For some reason I felt like it might be a good idea to speak again and be even more honest.  It wasn’t.  “Well I thought about it and knew that I probably should but then I just thought that this is a personal journey for me and I really want to see what I’m capable of and what I’m not.”  I even felt irritated with myself by the time I was done with that one and sure enough, it set him off, again.

“And what good will you be when on your little personal journey, you are sick and puking and of no worth to your crew?!!”  Mark shouts.

I just stopped talking, as every time I opened my mouth, I just made it worse.  I looked at him with respect and acknowledgement and tried to say sorry with my eyes.  I don’t think his eyes accepted the apology.

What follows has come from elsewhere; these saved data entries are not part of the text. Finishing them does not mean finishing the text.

(** The same step seen by the other workers and by its own. *)
Lemma step_guarantee (e e' : SEnv) a v v' c L L' held held' rrc :
  local c L held rrc e -> rows e !! a = Some v -> rows e' = <[a := v']> (rows e) ->
  heap_ok e' -> same_control e e' -> length (pool e') = length (pool e) ->
  no_region_change e e' v v' ->
  (forall g, row_region_ v = Some g -> row_region_ v' = Some g) ->
  (forall q, versions e' !! q <> versions e !! q -> Some q ∈ row_ptrs e v \/ versions e !! q = None) ->
  (forall p, p ∈ row_ptrs e' v' -> p ∈ row_ptrs e v \/ exists q, p = Some q /\ versions e !! q = None) ->
  row_inv e' a v' -> epoch_ v <= epoch_ v' ->
  (forall d, c <> d -> (holder (rwl v') = Some d <-> holder (rwl v) = Some d) /\
                       (holder (rwl v) = Some d -> v' = v) /\ own d e' v' = own d e v) ->
  (holder (rwl v') = Some c <-> held' = Some a) -> own c e' v' = L' a ->
  (forall b, b <> a -> L' b = L b /\ (held' = Some b <-> held = Some b)) ->
  G c e e' /\ local c L' held' rrc e'.
Proof.
  intros (Hi & Hc & Hrrc & Hloc) Hv Hrows Hheap Hctl Hlen Hpool Hkeep Hvers Hptrs Hrow Hep Hoth Hh' Hown Hb.
  destruct (inv_step e e' a v v') as [Hi' Hfr]; try done.
  pose proof Hctl as (Hu & Hl & Hhd).
  split.
  - intros _. split; [done|]. intros d Hd. constructor; rewrite ?Hu, ?Hl, ?Hhd; try done.
    + intros b w Hw. destruct (decide (a = b)) as [<-|Hne].
      * assert (w = v) as -> by congruence. exists v'. split; [rewrite Hrows; apply lookup_insert_eq|].
        destruct (Hoth d Hd) as (O1 & O2 & O3). constructor; try done.
        intros Hhv. rewrite Hhd. split; [by apply O2|done].
      * exists w. split; [by rewrite Hrows, lookup_insert_ne by done|].
        constructor; try done; [by rewrite Hhd|]. by apply own_frame, (Hfr b).
    + intros b Hn. rewrite Hrows. apply lookup_insert_None. split; [done|]. intros ->. congruence.
    + exists []. by rewrite app_nil_r.
  - split_and!; [done|done|by rewrite Hl|]. intros b w. rewrite Hrows.
    intros [[<- <-]|[Hne Hw]]%lookup_insert_Some; [done|].
    destruct (Hb b) as [-> ->]; [done|]. rewrite (own_frame c e e') by (by apply (Hfr b)).
    by apply Hloc.
Qed.

End Invariant.

(** ** The actions as steps of a worker *)
Section Steps.
Context `{BuildConfig}.
Context (E : Z) (W : gset addr) (h0 : list addr) (f0 : addr -> ptr * ptr).
Hypothesis W_room : Z.of_nat (size (list_to_set h0 ∪ W)) <= NUM_REGIONS.
Context (c : nat).
Local Abbreviation Inv := (Inv E W h0 f0).
Local Abbreviation keptc := (kept E c).
Local Abbreviation local := (local E W h0 f0 c).
Local Abbreviation R := (R E W h0 f0 c).
Local Abbreviation G := (G E W h0 f0 c).
Implicit Types (L : addr -> list (Z * ptr)) (P : SEnv -> Prop).

(** Predicates that survive what the others do. *)
Definition KP P : Prop := forall e e', P e -> Inv e -> Inv e' -> keptc e e' -> P e'.
Definition A L held rrc P : SEnv -> Prop := fun e => local L held rrc e /\ P e.

Lemma A_stable L held rrc P : KP P -> stable R (A L held rrc P).
Proof. apply local_with_stable. Qed.

Lemma KP_true : KP (fun _ => True).
Proof. done. Qed.

(** Facts that only grow: rows stay, epochs advance, regions stay installed. *)
Definition grew (e e' : SEnv) : Prop :=
  forall a v, rows e !! a = Some v -> exists v', rows e' !! a = Some v' /\
    epoch_ v <= epoch_ v' /\ forall g, row_region_ v = Some g -> row_region_ v' = Some g.
Definition KM P : Prop := forall e e', P e -> Inv e' -> grew e e' -> P e'.

Lemma kept_grew d e e' : kept E d e e' -> grew e e'.
Proof.
  intros [K _ _ _ _] a v Hv. destruct (K a v Hv) as (v' & Hv' & [_ _ ? ? _]). by exists v'.
Qed.
Lemma KM_KP P : KM P -> KP P.
Proof. intros HP e e' Hp _ Hi' Hk. apply (HP e); [done..|]. by eapply kept_grew. Qed.
Lemma G_grew e e' : Inv e -> G e e' -> grew e e'.
Proof. intros Hi HG. destruct (HG Hi) as [_ Hk]. apply (kept_grew (S c)), Hk. lia. Qed.
Lemma KM_step P e e' L held rrc L' held' rrc' :
  KM P -> P e -> local L held rrc e -> local L' held' rrc' e' -> G e e' -> P e'.
Proof. intros HP Hp [Hi _] [Hi' _] HG. apply (HP e); [done..|]. by apply G_grew. Qed.
Lemma KM_and P1 P2 : KM P1 -> KM P2 -> KM (fun e => P1 e /\ P2 e).
Proof. intros H1 H2 e e' [? ?] ??. split; [by apply (H1 e)|by apply (H2 e)]. Qed.
Lemma KM_pure (X : Prop) : KM (fun _ => X).
Proof. by intros e e' ?. Qed.
Lemma KP_pure (X : Prop) : KP (fun _ => X).
Proof. by intros e e' ?. Qed.
Lemma KP_and P1 P2 : KP P1 -> KP P2 -> KP (fun e => P1 e /\ P2 e).
Proof. intros H1 H2 e e' [? ?] ???. split; [by apply (H1 e)|by apply (H2 e)]. Qed.

Definition present (a : addr) (e : SEnv) : Prop := is_Some (rows e !! a).
Lemma KM_present a : KM (present a).
Proof. intros e e' [v Hv] _ Hg. destruct (Hg a v Hv) as (v' & Hv' & _). by exists v'. Qed.
Lemma KM_current a : KM (current E a).
Proof.
  intros e e' (v & Hv & He) Hi' Hg. destruct (Hg a v Hv) as (v' & Hv' & Hle & _).
  exists v'. split; [done|]. pose proof (ri_epoch _ _ _ _ _ _ (inv_row _ _ _ _ _ Hi' a v' Hv')). lia.
Qed.
Lemma KM_has_region a g : KM (has_region E a g).
Proof.
  intros e e' (v & Hv & He & Hr) Hi' Hg. destruct (Hg a v Hv) as (v' & Hv' & Hle & Hreg).
  exists v'. pose proof (ri_epoch _ _ _ _ _ _ (inv_row _ _ _ _ _ Hi' a v' Hv')).
  split_and!; [done|lia|by apply Hreg].
Qed.

(** The contents of a row the worker has latched. *)
Definition latched (a : addr) (Q : Value -> Prop) (e : SEnv) : Prop :=
  exists v, rows e !! a = Some v /\ holder (rwl v) = Some c /\ Q v /\
    (row_region_ v = None -> a ∉ handed_ e).
Lemma KP_latched a Q : KP (latched a Q).
Proof.
  intros e e' (v & Hv & Hh & HQ & Hn) _ _ [K _ _ _ _].
  destruct (K a v Hv) as (v' & Hv' & [_ C2 _ _ _]). destruct (C2 Hh) as [-> Hd].
  exists v. rewrite Hd. by split_and!.
Qed.

Lemma rg_act_A {B} (m : M SEnv B) L held rrc P (L' : B -> addr -> list (Z * ptr)) held' rrc'
    (Q : B -> SEnv -> Prop) :
  (forall b, KP (Q b)) ->
  (forall e, local L held rrc e -> P e ->
     wp m (fun b e' => G e e' /\ local (L' b) held' rrc' e' /\ Q b e') e) ->
  rg R G (A L held rrc P) (act m) (fun b => A (L' b) held' rrc' (Q b)).
Proof.
  intros HQ Hm. apply rg_act; [intros b; by apply A_stable|].
  intros e [Hl HP]. eapply wp_mono; [by apply Hm|]. by intros b e' (? & ? & ?).
Qed.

“Next question! You are all willing to take watches, yes?  Either Caroline or I will always be on watch.  We do four hours on, four hours off alternating the entire time.  We need each of you to take turns doing two hour shifts so that someone else is always on watch with us helping.  If not, it won’t be very safe and we will take days to recover from this trip.” 

That didn’t really sound like a question to me.  But I piped up immediately in synchronized unison with Edmund, Dan and Dixie and said “Yes.  Yes Definitely!”

The captain looked at Jessea and she almost nonchalantly said, “I get seasick. I will have to take my medicine and sleep for a long time and then see how I feel.  If I end up feeling better along the way, I’ll see if I can do a watch.”  Mark’s whole face dropped; I swear I even heard him growl.  There went her gold star. 

He was done with us for the night and went to his cabin shutting the door behind him.  We stayed up and quietly chatted and tried to preserve whatever was left of good morale, until the Captain burst out of his room and told us to be quiet because he couldn’t sleep and reminded us that we had a long day ahead of us.  We all went to bed immediately hoping for a smoother tomorrow.